Nara na infância e adolescência tinha os apelidos de Jacarezinho do Pântano e Caramujo (por conta de sua timidez). Até em função desse seu recato, Nara contou com a sorte de ter iniciado na música no momento em que a Bossa Nova surgia com força no cenário nacional, movimento que nunca priorizou intérpretes de vozes fortes, apesar de ela ter sido alvo de deboches e indiferenças dos artistas bossanovistas nos ensaios que rolavam em sua casa – sendo chamada muitas vezes de café com leite. Mas sem talento, sorte não dura muito tempo. E Nara tinha talento para dar e vender. Além de personalidade para impor seu repertório junto às gravadoras.
E também de impor suas opiniões políticas. A entrada no Centro Popular de Cultura – CPC levou a Nara a ter uma postura mais engajada politicamente, graças às amizades com nomes como Ferreira Gullar, Carlinhos Lyra, Vianinha e à turma do Cinema Novo. Daí a coragem de não se tornar refém da Bossa Nova, ao gravar os sambistas do morro. Sim, o morro passou a ter vez na voz de Nara Lão. Quem não tinha vez era o Exército. Em entrevista concedida em pleno auge da Ditadura, Nara Leão desancou a instituição. Disse que o os generais podiam entender de canhão e de metralhadora, mas não pescavam nada de política. Foi mais longe e chegou a sugerir a extinção do Exército. E quando todo mundo da esquerda estava saudando aquela Nara politicamente engajada, ela resolve valorizar a guitarra elétrica e a Jovem Guarda, movimento que fazia música para “alienados”, conforme a crítica da época.
O livro de Tom Cardoso tem farta iconografia com várias passagens da vida e da carreira de Nara Leão, com orelhas de Teresa Cristina e prefácio de Tárik de Sousa. É, sobretudo, um rico painel dos bastidores da Música Popular de Brasileira, das relações musicais e de afeto dela com Chico Buarque, da descoberta de Maria Bethânia, dos festivais de música e das rivalidades dos artistas do primeiro time da MPB nos anos 1960. A obra narra, também, detalhes da vida pessoal de Nara Leão.
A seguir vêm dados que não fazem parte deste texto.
(** ** What a stream writes *)

Definition delta_frame (id model : string) (created : Z) (delta : ChunkDelta) : frame :=
  Data (chunk_of id model created delta None).

Fixpoint call_frames (id model : string) (created : Z) (results : list ToolCallResult) (i : nat)
    (calls : list ToolCallSpec) : list frame :=
  match calls with
  | [] => []
  | tc :: calls =>
      delta_frame id model created (name_delta i (call_id results i) (tcs_Name tc)) ::
      ((λ c, delta_frame id model created (args_delta i c)) <$> chunkString (args_of tc) 20) ++
      call_frames id model created results (S i) calls
  end.

(** The frames of an undisturbed stream: cut short after the configured chunks,
    ended by a malformed frame, or complete. *)
Definition openai_frames (draw : list Z) (created : Z) (resp : Response)
    (cfg : option StreamingConfig) : list frame :=
  let id := ("chatcmpl-" +:+ generateStreamID draw)%string in
  let delta := delta_frame id (re_Model resp) created in
  let p := newPacer cfg in
  let contents := if decide (re_Content resp = "") then []
    else Chunk (NewChunker (stream_chunk_size cfg)) (re_Content resp) in
  delta (mkChunkDelta "assistant" "" [] None) ::
  content_frames (delta ∘ content_delta) p contents ++
  if decide (cut_at p (Z.of_nat (length contents))) then []
  else
    (if decide (re_Refusal resp = "") then [] else [delta (mkChunkDelta "" "" [] (Some (re_Refusal resp)))]) ++
    (if malformed p then [RawData malformed_frame]
     else call_frames id (re_Model resp) created (re_ToolResults resp) 0 (re_ToolCalls resp) ++
       [Data (chunk_of id (re_Model resp) created no_delta (Some (finish_reason resp))); RawData "[DONE]"]).

Section openai_proofs.
Context (id model : string) (created : Z) (p : streamPacer).

Abbreviation delta := (delta_frame id model created).
Abbreviation bad := (if malformed p then [RawData malformed_frame] else []).

Lemma runs_delta d : runs (write_delta id model created d) [delta d] tt false.
Proof. apply runs_data. Qed.

Lemma runs_args i delayMs chunks :
  runs (stream_args id model created i delayMs chunks) ((λ c, delta (args_delta i c)) <$> chunks) tt false.
Proof.
  induction chunks as [|c chunks IH]; [apply runs_ret|]. cbn [stream_args].
  apply (runs_bind _ _ [] _ tt); [apply runs_ctxErr|].
  apply (runs_bind _ _ [] _ tt); [case_decide; [apply runs_timeSleep|apply runs_ret]|].
  by apply (runs_bind _ _ [_] _ tt); [apply runs_delta|].
Qed.

Lemma runs_calls results delayMs i calls :
  runs (streamOpenAIToolCalls id model created results delayMs i calls)
    (call_frames id model created results i calls) tt false.
Proof.
  revert i. induction calls as [|tc calls IH]; intros i; [apply runs_ret|].
  cbn [streamOpenAIToolCalls call_frames].
  apply (runs_bind _ _ [] _ tt); [apply runs_ctxErr|].
  apply (runs_bind _ _ [] _ tt); [apply runs_sleep|].
  apply (runs_bind _ _ [_] _ tt); [apply runs_delta|].
  apply (runs_bind _ _ _ _ tt); [apply runs_args|]. apply IH.
Qed.
End openai_proofs.

Lemma openai_runs draw created resp cfg : jitter_ok (newPacer cfg) →
  runs (StreamOpenAI true draw created resp cfg) (openai_frames draw created resp cfg) tt
    (malformed (newPacer cfg)).
Proof.
  intros Hj. unfold StreamOpenAI, openai_frames. cbv zeta. cbn [negb]. set (p := newPacer cfg) in *.
  set (id := ("chatcmpl-" +:+ generateStreamID draw)%string). set (model := re_Model resp).
  apply (runs_bind _ _ [] _ tt); [apply runs_first|].
  apply (runs_bind _ _ [_] _ tt); [apply runs_delta|].
  set (contents := if decide (re_Content resp = "") then [] else Chunk _ _).
  replace (if decide (re_Content resp = "") then ret false else _)
    with (openai_contents id model created p 0 contents)
    by (subst contents; by destruct (decide (re_Content resp = ""))).
  apply runs_text_then; [intros c; apply runs_delta|done|].
  apply (runs_bind _ _ _ _ tt); [destruct (decide (re_Refusal resp = "")); [apply runs_ret|apply runs_delta]|].
  apply runs_malformed. apply (runs_bind _ _ _ _ tt); [apply runs_calls|].
  apply (runs_bind _ _ [_] _ tt); [apply runs_data|apply runs_raw].
Qed.

(** an OpenAI stream writes, whatever interrupts it, a prefix of the frames of
    the undisturbed stream, and nothing at all when the connection cannot stream.
    An undisturbed stream succeeds and writes all of them: the role, the content
    chunks, the refusal, the tool calls, the finish reason and [DONE]; cut short
    after the configured number of chunks, without finish frame, or ended by the
    malformed frame, when the configuration asks for it. *)
Theorem StreamOpenAI_frames (flusher : bool) (draw : list Z) (created : Z) (resp : Response)
    (cfg : option StreamingConfig) (st : stream_st) :
  jitter_bounded cfg →
  ∃ st' res dn, StreamOpenAI flusher draw created resp cfg st = (st', res) ∧
    written st' = written st ++ dn ∧
    if flusher
    then dn `prefix_of` openai_frames draw created resp cfg ∧
      (res = inr tt → malformed (newPacer cfg) = false → dn = openai_frames draw created resp cfg) ∧
      (undisturbed → res = inr tt ∧ dn = openai_frames draw created resp cfg)
    else res = inl ErrNotFlusher ∧ dn = [].
Proof.
  intros Hj%jitter_bounded_ok. destruct flusher; cycle 1.
  { exists st, (inl ErrNotFlusher), []. by rewrite app_nil_r. }
  destruct (openai_runs draw created resp cfg Hj st) as (st' & res & dn & H1 & Hw & Hp & Hok & Hu).
  exists st', res, dn. split_and!; [done|done|done| |done].
  intros Hres Hm. destruct (Hok tt Hres) as [_ [?|?]]; [congruence|done].
Qed.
Seus amores e suas dores, mas tudo com muita delicadeza e elegância por parte de Tom Cardoso, mesmo quando fala do suicídio de Doutor Jairo, pai de Nara.
Nara disse, certa feita: “Uma hora eu sou a musa da bossa nova, outra cantora de protesto, e ainda tem essa coisa ridícula do joelho. Então me recuso a virar sabonete e vou dar uma parada”. Felizmente essas ameaças não duravam muito. E Nara voltava a cantar, revelando compositores sem abrir de ter um repertório variado em seus discos. Só parou quando chegou sua hora de partir. Mas ficou sua voz e a sensação de que Nara nasceu para bailar na cara de conservadores e engajados.
Linaldo Guedes é poeta, jornalista e editor. Com 11 livros publicados e textos em mais de trinta obras nos mais diversos gêneros, é membro-fundador da Academia Cajazeirense de Artes e Letras (Acal), mestre em Ciências da Religião e editor na Arribaçã Editora. Reside em Cajazeiras, Alto Sertão da Paraíba, e nasceu em 1968.